GERMANY – Deutsche Bank says it wants to strengthen its global asset management business, though it is ruling out acquisitions for now.
“To generate profitable growth in our PCAM Group Division, we intend to strengthen our position, in particular as an international asset manager,” said chief executive Josef Ackermann in a statement accompanying the bank’s second-quarter earnings.
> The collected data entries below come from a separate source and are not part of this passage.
(** [bool(re.match(r"^\d{4}-\d{2}-\d{2}_\d{2}-\d{2}_", filename))] *)
Definition file_starts_with_date `{Unicode} (filename : str) : bool :=
  match match_atoms (date_time_pattern ++ [Lit "_"]) filename with
  | Some _ => true
  | None => false
  end.

(** A string the date pattern matches from its first to its last
    character, as [strftime("%Y-%m-%d_%H-%M")] produces for a year of four
    digits. *)
Definition date_time_format `{Unicode} (s : str) : Prop :=
  match_atoms date_time_pattern s = Some (s, []).

(** A string without a line feed: each character is matched by [.]. *)
Definition one_line (s : str) : bool :=
  forallb (λ c, negb (c =? newline)%N) s.

(** The names [rename_files_with_date_prefix] gives a file:
    [f"{mod_date}_{original_name}"], and after a collision
    [f"{mod_date}_{counter}_{original_name}"]. *)
Definition dated_name (mod_date original_name : str) : str :=
  mod_date ++ code_points "_" ++ original_name.

Definition dated_name_counter (mod_date : str) (counter : nat)
    (original_name : str) : str :=
  mod_date ++ code_points "_" ++ code_points (pretty counter)
    ++ code_points "_" ++ original_name.

(** ** The selections of [main]

    The numbers read from the keyboard, once [int] has parsed them, and what
    [main] selects with them; [None] stands for the [IndexError] that
    [main] turns into a message and a [return]. *)

(** [l[i]], with Python's negative indices. *)
Definition py_index {A : Type} (l : list A) (i : Z) : option A :=
  if decide (0 ≤ i)%Z then l !! Z.to_nat i
  else if decide (- Z.of_nat (length l) ≤ i)%Z
       then l !! Z.to_nat (Z.of_nat (length l) + i)
       else None.

(** [selected_log_type = list(logs.keys())[choice - 1]] *)
Definition select_log_type (log_types : list string) (choice : Z)
    : option string :=
  py_index log_types (choice - 1).

(** The check on the two version numbers, then [versions[old_idx - 1]] and
    [versions[new_idx - 1]]. *)
Definition select_versions {A : Type} (versions : list A) (old_idx new_idx : Z)
    : option (A * A) :=
  if decide (old_idx < 1 ∨ old_idx > Z.of_nat (length versions) ∨
             new_idx < 1 ∨ new_idx > Z.of_nat (length versions))%Z
  then None
  else
    old_file ← py_index versions (old_idx - 1);
    new_file ← py_index versions (new_idx - 1);
    Some (old_file, new_file).

(** ** The folder of the logs: [rename_files_with_date_prefix]

    A directory is a finite map from names to entries; the names are told
    apart as the strings they are.  An entry is a regular file, with its
    modification time as [strftime("%Y-%m-%d_%H-%M")] renders it and with
    its records; or a directory; or a symbolic link, with the entry it
    leads to outside of the directory, if it leads anywhere; or something
    else that exists.  What is printed is left out. *)

Inductive node : Type :=
  | File (mod_date : str) (records : list (list string))
  | Dir (content : gmap str node)
  | Symlink (target : option node)
  | Other.

Abbreviation directory := (gmap str node).

(** What [os.stat] finds for an entry: the entry at the end of the links,
    if there is one. *)
Fixpoint stat (entry : node) : option node :=
  match entry with
  | Symlink target =>
      match target with
      | Some entry' => stat entry'
      | None => None
      end
  | _ => Some entry
  end.

(** [path.exists()], [path.is_file()] and [path.is_dir()], for the path of
    a name in the directory: all three follow the links. *)
Definition path_exists (folder : directory) (name : str) : bool :=
  match folder !! name ≫= stat with
  | Some _ => true
  | None => false
  end.

Definition is_file (folder : directory) (name : str) : bool :=
  match folder !! name ≫= stat with
  | Some (File _ _) => true
  | _ => false
  end.

Definition is_dir (folder : directory) (name : str) : bool :=
  match folder !! name ≫= stat with
  | Some (Dir _) => true
  | _ => false
  end.

(** The loop [while new_path.exists()], entered with the name
    [new_name] and the value [counter]: the first name that does not exist.
    The loop has no bound; the fuel is the number of names it may try after
    the first, and a directory never needs more than it has entries. *)
Fixpoint free_dated_name (fuel : nat) (folder : directory)
    (mod_date original_name new_name : str) (counter : nat)
    : option str :=
  if path_exists folder new_name
  then
    match fuel with
    | 0 => None
    | S fuel' =>
        free_dated_name fuel' folder mod_date original_name
          (dated_name_counter mod_date counter original_name) (S counter)
    end
  else Some new_name.

(** The body of the loop over the directory, for one name, when none of
    its calls fails.  [rename] moves the entry itself, a link as a link,
    and replaces what the new name holds: the loop has found that nothing
    exists under it, which leaves a link that leads nowhere. *)
Definition rename_file `{Unicode} (folder : directory) (original_name : str)
    : directory :=
  match folder !! original_name with
  | Some entry =>
      match stat entry with
      | Some (File mod_date _) =>
          if file_starts_with_date original_name then folder
          else
            match free_dated_name (size folder) folder mod_date original_name
                    (dated_name mod_date original_name) 1 with
            | Some new_name =>
                <[new_name := entry]> (delete original_name folder)
            | None => folder
            end
      | _ => folder
      end
  | None => folder
  end.

(** What a call of the operating system, a conversion of the modification
    time or [print] raises when it fails, and what the keyboard can raise
    at any time. *)
Inductive error : Type :=
  | OSError (errno : nat)
  | ValueError
  | OverflowError
  | KeyboardInterrupt.

(** What the directory tree does not tell.  [iterdir] gives the names of a
    directory in the order of the operating system, or fails.  [raises]
    tells if the body of the loop fails for a name in a state of the
    directory, and with what: [is_file], [os.path.getmtime], [exists] and
    [rename] can fail with an [OSError] (a name too long, a permission
    missing), [datetime.fromtimestamp] on a time out of range, and [print]
    on a name the console cannot encode.  All these come before the
    renaming or are the renaming, so that a body that fails leaves the
    directory as it found it. *)
Record system : Type := System {
  iterdir : directory → error + list str;
  raises : directory → str → option error
}.

(** The loop: the directory it ends with, and the exception that ended
    it, if any.  There is no handler, in the function or in [main]. *)
Fixpoint rename_loop `{Unicode} (os : system) (folder : directory)
    (names : list str) : directory * option error :=
  match names with
  | [] => (folder, None)
  | original_name :: names' =>
      match raises os folder original_name with
      | Some e => (folder, Some e)
      | None => rename_loop os (rename_file folder original_name) names'
      end
  end.

(** The names are read before the first file is renamed. *)
Definition rename_files_with_date_prefix `{Unicode} (os : system)
    (folder : directory) : directory * option error :=
  match iterdir os folder with
  | inl e => (folder, Some e)
  | inr names => rename_loop os folder names
  end.

(** A system whose listings hold each name once, in some order. *)
Definition lists_directory (os : system) : Prop :=
  ∀ folder, ∃ names,
    iterdir os folder = inr names ∧ names ≡ₚ elements (dom folder).

(** A system on which the body of the loop never fails. *)
Definition never_raises (os : system) : Prop :=
  ∀ folder name, raises os folder name = None.

(** A directory without symbolic links. *)
Definition no_symlinks (folder : directory) : Prop :=
  ∀ name target, folder !! name ≠ Some (Symlink target).

(** Every file of the directory has a modification date in the format
    [YYYY-MM-DD_HH-MM]. *)
Definition dates_well_formed `{Unicode} (folder : directory) : Prop :=
  ∀ name mod_date records,
    folder !! name = Some (File mod_date records) → date_time_format mod_date.

(** An entry the renaming pass has nothing to do for: a file whose name
    starts with a date, or an entry that is not a regular file. *)
Definition settled `{Unicode} (name : str) (entry : node) : Prop :=
  ∀ mod_date records,
    entry = File mod_date records → file_starts_with_date name = true.

(** The system that lists the names in the order of the map and on which
    nothing fails, and the same with the listing reversed. *)
Definition by_name : system :=
  System (λ folder, inr (elements (dom folder))) (λ _ _, None).

Definition by_name_reversed : system :=
  System (λ folder, inr (reverse (elements (dom folder)))) (λ _ _, None).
PCAM is the bank’s Private Client and Asset Management division.
A spokeswoman the Frankfurt-based bank said: “At the moment we are not looking at acquisitions.” She said Ackermann was referring to organic growth at the division, though the bank might look at acquisitions “next year”. She declined to say whether Deutsche had targets for the growth of the asset-management business.
The asset management push is part of a four-part growth strategy which also includes boosting the bank’s brand, focusing on investment banking and maintaining cost control.
The bank’s Deutsche Asset Management unit is the second-largest manager of European pension fund assets, with around 90 billion euros under management.
Rating agency Standard & Poor’s says that Deutsche’s credit rating will in part depend on its ability to achieve a lasting turnaround of the PCAM unit.
The PCAM division today posted pre-tax income of 286 million euros, 31.4% down on the 2002 period’s 417 million euros. Total revenues were 2.0 billion euros, down from the prior year period’s 2.7 billion euros.
Overall Deutsche Bank reported a pre-tax profit of 1.1 billion euros, down from the 2002 quarter’s 2.2 billion-euro profit.